Le mur végétal du musée du quai Branly à Paris Cette réalisation illustre parfaitement le marché : un site d'exception pour lequel le coût n'est pas un frein, quelques soucis techniques, notamment en sortie d'hiver 2009/2010 où le froid a été vif, sans oublier un problème au niveau de l'irrigation. Mais, globalement, depuis son installation en 2006, il se porte plutôt bien... PHOTO : JEAN-CLAUDE GRELIER/GFA
Malgré quelques déboires techniques et des coûts élevés, pas toujours faciles à faire passer dans le contexte économique actuel, les murs végétaux continuent de faire rêver. Certes, les réalisations restent l'apanage de grandes villes ou bien d'entreprises privées plutôt solides financièrement, et les produits grand public peinent à s'imposer dans les jardineries et chez les particuliers. Mais globalement, le nombre de créations que l'on peut découvrir un peu partout en France est assez important. Au détour d'un parc de stationnement, au sein même d'une jardinerie, dans les bureaux d'une entreprise privée, il est désormais possible de voir une réalisation récente. Le grand public reste friand de fresques végétales murales et préfère incontestablement observer un mur vert plutôt que minéral, fut-ce avec le plus sophistiqué des revêtements...
Les points techniques qui posaient problème se sont bien améliorés
Les quelques déboires techniques du début de l'aventure verticale ne semblent par avoir laissé de traces trop profondes sur le marché. D'autant qu'ils ne sont pas toujours directement imputables à la conception, mais souvent à un problème de suivi. C'est fréquemment l'arrosage qui peut être incriminé. Encore récemment, à Toulouse, un mur situé en centre-ville (Il Campo Marengo) et composé de deux faces différemment exposées a souffert de la sécheresse en fin d'été dernier sur l'une de ses parties. Elle doit être regarnie ce printemps. Un fournisseur du secteur de l'irrigation, Netafim, s'est penché sur la question et propose des kits spécifiques pour les murs végétaux qui ont déjà été installés sur différents procédés disponibles sur le marché. Le produit est décliné en différentes versions (présentation complète dans une prochaine édition en rubrique « Nouveautés »), selon que l'on a affaire à un système à toile ou à gabion rempli de sphaigne ou de substrat (lire p. 14).

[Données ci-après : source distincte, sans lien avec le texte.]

(* ===== verification/ReaderFacts.v ===== *)
(** * Exceptions of the reading code

    Which exceptions a computation over a [Reader] can raise: a small logic
    ([backend_only], the tactic [raises]) shared by the map backends, whose
    callers handle [BackendError] only. *)

From S2P Require Import Prelude Bytes.

Local Open Scope Z_scope.

(** ** Exceptions *)

(** A computation that returns or raises [BackendError]. *)
Definition backend_only {A} (x : result A) : Prop := forall e, x = Raise e -> exn_kind e = BackendError.

Create HintDb raises.

Lemma bo_ok {A} (a : A) : backend_only (Ok a).
Proof. by intros e H. Qed.

Lemma bo_raise {A} msg : backend_only (A:=A) (raise BackendError msg).
Proof. by intros e [= <-]. Qed.

Lemma bo_bind {A B} (m : result A) (k : A -> result B) :
  backend_only m -> (forall a, m = Ok a -> backend_only (k a)) -> backend_only (m ≫= k).
Proof. intros Hm Hk e He. destruct m as [a|e']; [by apply (Hk a eq_refl)|]. cbn in He. injection He as <-. by apply Hm. Qed.

Lemma bo_if {A} (b : bool) (x y : result A) : (b = true -> backend_only x) -> (b = false -> backend_only y) -> backend_only (if b then x else y).
Proof. destruct b; auto. Qed.

Lemma bo_mapM {A B} (f : A -> result B) l : (forall x, x ∈ l -> backend_only (f x)) -> backend_only (mapM_result f l).
Proof.
  induction l as [|x l IH]; intros H; [apply bo_ok|]. cbn [mapM_result]. apply bo_bind; [apply H; set_solver|]. intros y _.
  apply bo_bind; [apply IH; intros; apply H; set_solver|]. intros ys _. apply bo_ok.
Qed.

Lemma bo_foldM {A B} (f : B -> A -> result B) l : (forall acc x, x ∈ l -> backend_only (f acc x)) -> forall acc, backend_only (foldM f acc l).
Proof.
  induction l as [|x l IH]; intros H acc; [apply bo_ok|]. cbn [foldM]. apply bo_bind; [apply H; set_solver|]. intros acc' _.
  apply IH. intros; apply H; set_solver.
Qed.

Lemma bo_unpack decode n data off : 0 <= off -> 0 <= n -> off + n <= py_len data -> backend_only (unpack_from decode n data off).
Proof. intros Ho Hn Hl. rewrite unpack_from_ok by lia. apply bo_ok. Qed.

Lemma bo_get data i : 0 <= i < py_len data -> backend_only (py_get (A:=Z) data i).
Proof.
  intros Hi. unfold py_get. rewrite (proj2 (Z.ltb_ge i 0)) by lia. rewrite (proj2 (Z.ltb_ge i 0)) by lia.
  destruct (data !! Z.to_nat i) eqn:E; [apply bo_ok|]. apply lookup_ge_None in E. unfold py_len in Hi. lia.
Qed.

Lemma bo_read r off len : backend_only (reader_read r off len).
Proof. unfold reader_read, dev_read. repeat (apply bo_if; intros _; [first [apply bo_ok|apply bo_raise]|]). apply bo_raise. Qed.

#[export] Hint Resolve bo_ok bo_raise bo_read : raises.

Lemma read_len r off len data : 0 <= len -> reader_read r off len = Ok data -> py_len data = len.
Proof.
  intros Hl H. unfold reader_read, dev_read in H. destruct (_ || _) eqn:E1 in H; [done|]. bool_to_prop.
  destruct (Z.eqb_spec len 0) as [->|]; [by injection H as <-|]. destruct (Z.leb_spec (off + len) (py_len (reader_dev r))); [|done].
  injection H as <-. rewrite py_len_slice by lia. lia.
Qed.

Ltac raises :=
  repeat match goal with
  | |- backend_only (_ ≫= _) => apply bo_bind; [|intros ? ?]
  | |- backend_only (if _ then _ else _) => apply bo_if; intros ?
  | |- backend_only (let '(_, _) := ?x in _) => destruct x
  | |- backend_only _ => solve [auto with raises]
  end.


(** ** Ranges of the fields read *)

Lemma be_int_bounds data : wf_bytes data -> 0 <= be_int data < 256 ^ py_len data.
Proof.
  intros H. unfold be_int. assert (py_len data = py_len (rev data)) as -> by (unfold py_len; by rewrite length_rev).
  apply le_int_bounds. unfold wf_bytes. by rewrite <- Permutation_rev.
Qed.

Lemma unpack_be_bounds n data off v : wf_bytes data -> 0 <= off -> 0 <= n -> unpack_from be_int n data off = Ok v -> 0 <= v < 256 ^ n.
Proof.
  intros Hw Ho Hn H. apply unpack_from_inv in H as [Hl ->]; [|done].
  pose proof (be_int_bounds (py_slice data off (off + n)) (wf_bytes_slice _ _ _ Hw)) as Hb. rewrite py_len_slice in Hb by lia.
  by replace (off + n - off) with n in Hb by lia.
Qed.

Lemma unpack_le_bounds n data off v : wf_bytes data -> 0 <= off -> 0 <= n -> unpack_from le_int n data off = Ok v -> 0 <= v < 256 ^ n.
Proof.
  intros Hw Ho Hn H. apply unpack_from_inv in H as [Hl ->]; [|done].
  pose proof (le_int_bounds (py_slice data off (off + n)) (wf_bytes_slice _ _ _ Hw)) as Hb. rewrite py_len_slice in Hb by lia.
  by replace (off + n - off) with n in Hb by lia.
Qed.

Lemma get_bounds data i v : wf_bytes data -> py_get data i = Ok v -> 0 <= v < 256.
Proof.
  intros Hw H. unfold py_get in H. destruct (_ <? 0) in H; [done|]. destruct (data !! _) as [x|] eqn:E in H; [|done]. injection H as ->.
  unfold wf_bytes in Hw. rewrite Forall_forall in Hw. apply Hw. by eapply list_elem_of_lookup_2.
Qed.

Lemma read_wf r off len data : wf_bytes (reader_dev r) -> reader_read r off len = Ok data -> wf_bytes data.
Proof.
  intros Hw H. unfold reader_read, dev_read in H. destruct (_ || _) in H; [done|]. destruct (len =? 0); [injection H as <-; constructor|].
  destruct (_ <=? _); [|done]. injection H as <-. by apply wf_bytes_slice.
Qed.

Mais globalement, l'irrigation est aujourd'hui maîtrisée, de même que les choix de végétaux : les fournisseurs ont affiné leurs techniques et leur palette végétale.
Les frais d'entretien mieux anticipés, mais attention aux murs à l'extérieur
Autre point qui a été considérablement amélioré : l'entretien. Souvent négligé sur les premiers chantiers, il est aujourd'hui mieux pris en compte en amont des créations, via des contrats passés le plus souvent avec l'entreprise ayant réalisé la mise en œuvre du mur. Anticiper un budget pour ces opérations d'entretien est indispensable : intervenir sur un mur nécessite le plus souvent une nacelle, et le coût de revient est très vite élevé. Par contre, tous les gestionnaires et concepteurs s'accordent sur le fait qu'il est plus facile de gérer une réalisation d'intérieur que d'extérieur. Dans le premier cas, il est possible de faire appel à une gamme végétale large et bien maîtrisée, en évitant les écarts thermiques importants de l'extérieur. C'est particulièrement vrai pour le procédé de Patrick Blanc, dans lequel les racines des végétaux ne sont protégées du froid que par une simple couche de feutre. À l'extérieur, en cas de grands froids, les dégâts peuvent vite être importants. Les systèmes lourds, dotés de substrat élaboré, sont moins sensibles à cette contrainte.
Le principal facteur limitant : les coûts d'installation et d'entretien
Mais le marché des murs végétalisés reste aujourd'hui élitiste, trop souvent réservé à des chantiers d'exception, même s'il est parfois porté par l'obligation d'intégrer des œuvres d'art dans les bâtiments nouveaux et que, à ce titre, certaines réalisations échappent totalement aux règles classiques des marchés publics.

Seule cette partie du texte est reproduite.